## [Exercise description]
In the data below, find the line containing "destruct (rootp_addrs (fsib", then set down that line and every later line up to and including the line containing "Lemma length_kaddrs k", exactly.

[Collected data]
+++
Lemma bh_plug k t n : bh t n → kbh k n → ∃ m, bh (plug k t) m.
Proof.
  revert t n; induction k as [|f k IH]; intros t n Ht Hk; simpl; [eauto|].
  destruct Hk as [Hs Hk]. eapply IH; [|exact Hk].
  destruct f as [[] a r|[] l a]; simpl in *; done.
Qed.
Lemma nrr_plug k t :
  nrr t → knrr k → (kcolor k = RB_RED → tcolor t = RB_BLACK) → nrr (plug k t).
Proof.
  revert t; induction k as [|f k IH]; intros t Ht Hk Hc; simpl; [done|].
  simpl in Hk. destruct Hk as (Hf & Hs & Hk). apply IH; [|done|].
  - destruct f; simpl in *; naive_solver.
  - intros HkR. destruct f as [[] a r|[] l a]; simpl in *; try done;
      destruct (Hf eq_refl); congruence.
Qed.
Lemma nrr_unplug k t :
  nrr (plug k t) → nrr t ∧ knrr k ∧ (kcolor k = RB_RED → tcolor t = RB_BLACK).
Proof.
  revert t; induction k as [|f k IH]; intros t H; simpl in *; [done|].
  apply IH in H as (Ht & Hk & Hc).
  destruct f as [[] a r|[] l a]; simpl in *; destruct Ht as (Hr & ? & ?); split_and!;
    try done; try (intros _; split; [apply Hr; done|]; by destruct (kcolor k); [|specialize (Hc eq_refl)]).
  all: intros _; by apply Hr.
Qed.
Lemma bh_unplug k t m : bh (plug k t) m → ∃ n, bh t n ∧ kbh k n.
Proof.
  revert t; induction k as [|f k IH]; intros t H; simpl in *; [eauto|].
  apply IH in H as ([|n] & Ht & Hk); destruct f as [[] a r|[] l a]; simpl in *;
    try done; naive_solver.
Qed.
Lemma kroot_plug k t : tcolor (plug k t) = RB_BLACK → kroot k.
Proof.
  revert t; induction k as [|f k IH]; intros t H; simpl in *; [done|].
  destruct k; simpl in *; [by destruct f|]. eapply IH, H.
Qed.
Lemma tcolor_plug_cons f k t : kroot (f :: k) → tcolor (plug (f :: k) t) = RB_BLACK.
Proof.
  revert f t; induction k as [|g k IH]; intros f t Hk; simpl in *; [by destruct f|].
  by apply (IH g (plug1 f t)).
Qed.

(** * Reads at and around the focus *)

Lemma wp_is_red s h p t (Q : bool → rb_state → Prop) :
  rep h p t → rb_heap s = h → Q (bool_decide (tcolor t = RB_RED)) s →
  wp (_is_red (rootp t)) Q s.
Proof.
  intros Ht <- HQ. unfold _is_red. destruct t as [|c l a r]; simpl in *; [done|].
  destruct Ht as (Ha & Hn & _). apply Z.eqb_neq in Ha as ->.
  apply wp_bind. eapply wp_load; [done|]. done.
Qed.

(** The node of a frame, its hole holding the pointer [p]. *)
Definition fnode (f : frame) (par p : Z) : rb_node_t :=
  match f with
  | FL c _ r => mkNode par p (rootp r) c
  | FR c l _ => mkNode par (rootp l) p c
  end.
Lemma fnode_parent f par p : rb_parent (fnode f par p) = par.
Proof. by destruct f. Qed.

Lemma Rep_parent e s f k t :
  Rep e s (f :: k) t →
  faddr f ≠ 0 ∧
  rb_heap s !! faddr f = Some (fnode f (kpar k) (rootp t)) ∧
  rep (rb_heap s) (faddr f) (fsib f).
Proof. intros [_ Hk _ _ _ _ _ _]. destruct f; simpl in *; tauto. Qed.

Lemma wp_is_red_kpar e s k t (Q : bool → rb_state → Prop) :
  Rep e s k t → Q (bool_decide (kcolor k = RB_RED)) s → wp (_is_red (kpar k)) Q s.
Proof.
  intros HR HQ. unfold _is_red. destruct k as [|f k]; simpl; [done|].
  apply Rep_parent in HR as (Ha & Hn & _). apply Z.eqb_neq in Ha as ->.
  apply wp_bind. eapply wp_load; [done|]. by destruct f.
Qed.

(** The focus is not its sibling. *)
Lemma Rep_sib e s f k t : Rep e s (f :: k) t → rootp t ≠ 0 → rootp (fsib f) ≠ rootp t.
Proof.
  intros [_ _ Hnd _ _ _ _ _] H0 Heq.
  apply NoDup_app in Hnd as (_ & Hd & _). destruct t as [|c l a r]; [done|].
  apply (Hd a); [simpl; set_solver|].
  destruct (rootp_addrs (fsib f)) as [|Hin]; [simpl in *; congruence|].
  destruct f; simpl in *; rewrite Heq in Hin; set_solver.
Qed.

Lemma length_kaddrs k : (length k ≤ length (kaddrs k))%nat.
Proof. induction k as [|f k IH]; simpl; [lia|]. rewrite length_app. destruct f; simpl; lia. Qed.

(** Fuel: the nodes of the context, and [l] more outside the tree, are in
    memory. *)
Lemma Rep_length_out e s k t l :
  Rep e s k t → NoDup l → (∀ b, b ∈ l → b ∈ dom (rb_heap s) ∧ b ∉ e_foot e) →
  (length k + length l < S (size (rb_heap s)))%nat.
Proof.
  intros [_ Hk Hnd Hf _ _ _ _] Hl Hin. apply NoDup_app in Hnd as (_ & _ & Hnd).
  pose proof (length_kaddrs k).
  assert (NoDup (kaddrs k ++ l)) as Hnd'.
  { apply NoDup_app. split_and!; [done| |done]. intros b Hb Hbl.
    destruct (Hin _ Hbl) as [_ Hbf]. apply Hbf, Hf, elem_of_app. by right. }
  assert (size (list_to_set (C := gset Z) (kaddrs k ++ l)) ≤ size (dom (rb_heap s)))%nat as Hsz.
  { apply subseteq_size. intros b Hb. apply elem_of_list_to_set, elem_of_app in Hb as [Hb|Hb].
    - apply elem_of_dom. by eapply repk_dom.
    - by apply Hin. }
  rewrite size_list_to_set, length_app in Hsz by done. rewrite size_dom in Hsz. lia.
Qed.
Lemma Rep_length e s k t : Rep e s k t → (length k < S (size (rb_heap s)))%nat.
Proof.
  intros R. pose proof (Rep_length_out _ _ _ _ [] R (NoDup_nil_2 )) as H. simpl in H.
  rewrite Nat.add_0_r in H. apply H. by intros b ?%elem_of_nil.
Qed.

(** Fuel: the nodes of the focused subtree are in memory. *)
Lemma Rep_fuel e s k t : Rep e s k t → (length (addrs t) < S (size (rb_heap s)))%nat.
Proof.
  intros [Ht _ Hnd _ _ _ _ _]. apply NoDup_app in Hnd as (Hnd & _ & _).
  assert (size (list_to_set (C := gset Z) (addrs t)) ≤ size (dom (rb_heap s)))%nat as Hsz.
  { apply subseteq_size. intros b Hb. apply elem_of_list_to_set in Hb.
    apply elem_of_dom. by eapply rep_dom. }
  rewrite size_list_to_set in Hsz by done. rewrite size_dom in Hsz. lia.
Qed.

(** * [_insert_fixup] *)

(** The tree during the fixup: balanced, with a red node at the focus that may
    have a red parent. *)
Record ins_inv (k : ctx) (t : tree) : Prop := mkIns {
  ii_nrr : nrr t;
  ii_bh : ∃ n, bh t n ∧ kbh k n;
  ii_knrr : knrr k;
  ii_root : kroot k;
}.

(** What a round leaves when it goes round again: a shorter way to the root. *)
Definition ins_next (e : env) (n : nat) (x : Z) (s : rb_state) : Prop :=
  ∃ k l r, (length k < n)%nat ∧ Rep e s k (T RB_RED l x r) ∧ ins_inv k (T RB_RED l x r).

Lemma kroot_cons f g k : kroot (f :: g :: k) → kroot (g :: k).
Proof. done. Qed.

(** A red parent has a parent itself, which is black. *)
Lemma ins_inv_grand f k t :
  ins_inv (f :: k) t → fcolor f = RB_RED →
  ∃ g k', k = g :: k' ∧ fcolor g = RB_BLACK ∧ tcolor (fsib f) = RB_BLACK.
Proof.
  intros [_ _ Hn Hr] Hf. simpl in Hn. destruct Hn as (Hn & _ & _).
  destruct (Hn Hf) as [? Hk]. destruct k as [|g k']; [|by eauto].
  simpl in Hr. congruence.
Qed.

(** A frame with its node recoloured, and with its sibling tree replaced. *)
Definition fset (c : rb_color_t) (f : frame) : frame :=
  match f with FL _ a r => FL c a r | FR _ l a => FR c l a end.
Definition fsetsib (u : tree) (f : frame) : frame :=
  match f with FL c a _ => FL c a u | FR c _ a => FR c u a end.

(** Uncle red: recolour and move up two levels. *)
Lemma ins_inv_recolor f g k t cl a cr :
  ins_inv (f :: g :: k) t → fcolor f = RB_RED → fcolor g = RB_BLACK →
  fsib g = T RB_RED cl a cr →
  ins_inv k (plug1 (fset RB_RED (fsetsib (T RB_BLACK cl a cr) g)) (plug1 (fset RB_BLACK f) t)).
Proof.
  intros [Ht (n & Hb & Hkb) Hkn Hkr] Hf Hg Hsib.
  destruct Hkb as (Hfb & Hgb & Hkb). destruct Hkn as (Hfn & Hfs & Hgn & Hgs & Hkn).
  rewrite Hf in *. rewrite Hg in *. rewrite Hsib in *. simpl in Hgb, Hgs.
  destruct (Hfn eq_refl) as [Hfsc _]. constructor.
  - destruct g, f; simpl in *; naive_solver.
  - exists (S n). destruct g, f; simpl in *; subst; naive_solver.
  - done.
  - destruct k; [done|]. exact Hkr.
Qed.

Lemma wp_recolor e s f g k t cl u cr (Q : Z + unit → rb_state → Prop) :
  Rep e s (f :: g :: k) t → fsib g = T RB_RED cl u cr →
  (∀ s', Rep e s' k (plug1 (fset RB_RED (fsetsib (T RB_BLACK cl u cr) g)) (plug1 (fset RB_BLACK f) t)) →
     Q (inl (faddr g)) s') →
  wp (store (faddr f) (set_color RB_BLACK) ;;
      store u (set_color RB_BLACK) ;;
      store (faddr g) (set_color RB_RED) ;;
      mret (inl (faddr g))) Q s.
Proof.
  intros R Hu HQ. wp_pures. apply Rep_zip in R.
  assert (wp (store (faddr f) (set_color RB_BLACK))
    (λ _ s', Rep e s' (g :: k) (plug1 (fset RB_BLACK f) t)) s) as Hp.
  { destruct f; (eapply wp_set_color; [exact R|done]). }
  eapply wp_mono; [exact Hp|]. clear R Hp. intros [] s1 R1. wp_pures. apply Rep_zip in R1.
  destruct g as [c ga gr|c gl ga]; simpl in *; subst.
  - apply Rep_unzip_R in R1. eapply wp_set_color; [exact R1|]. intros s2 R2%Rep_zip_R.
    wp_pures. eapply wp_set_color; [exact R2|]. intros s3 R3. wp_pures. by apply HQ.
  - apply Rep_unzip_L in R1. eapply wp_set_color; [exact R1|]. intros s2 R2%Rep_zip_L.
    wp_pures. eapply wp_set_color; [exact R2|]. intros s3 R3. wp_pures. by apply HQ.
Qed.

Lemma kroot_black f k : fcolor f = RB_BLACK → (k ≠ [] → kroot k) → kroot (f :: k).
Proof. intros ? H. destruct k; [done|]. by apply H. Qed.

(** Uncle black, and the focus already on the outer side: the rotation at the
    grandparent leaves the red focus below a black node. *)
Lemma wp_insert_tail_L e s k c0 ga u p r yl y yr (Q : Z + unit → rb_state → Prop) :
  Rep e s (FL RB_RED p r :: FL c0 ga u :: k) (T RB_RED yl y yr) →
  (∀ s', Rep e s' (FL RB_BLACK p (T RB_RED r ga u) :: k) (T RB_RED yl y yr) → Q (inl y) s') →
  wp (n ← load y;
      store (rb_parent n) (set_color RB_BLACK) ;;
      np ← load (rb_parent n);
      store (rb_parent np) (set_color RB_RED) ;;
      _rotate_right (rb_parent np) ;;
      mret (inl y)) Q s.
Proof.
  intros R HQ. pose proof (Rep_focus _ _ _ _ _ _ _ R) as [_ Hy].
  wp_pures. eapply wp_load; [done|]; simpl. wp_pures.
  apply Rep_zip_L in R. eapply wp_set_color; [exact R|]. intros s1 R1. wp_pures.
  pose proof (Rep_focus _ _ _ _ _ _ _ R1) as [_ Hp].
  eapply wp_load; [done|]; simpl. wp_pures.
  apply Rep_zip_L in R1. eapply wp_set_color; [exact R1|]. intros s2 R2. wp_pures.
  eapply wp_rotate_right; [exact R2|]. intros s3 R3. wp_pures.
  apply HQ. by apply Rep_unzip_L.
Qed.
+++
## [Exercise output]
  destruct (rootp_addrs (fsib f)) as [|Hin]; [simpl in *; congruence|].
  destruct f; simpl in *; rewrite Heq in Hin; set_solver.
Qed.

Lemma length_kaddrs k : (length k ≤ length (kaddrs k))%nat.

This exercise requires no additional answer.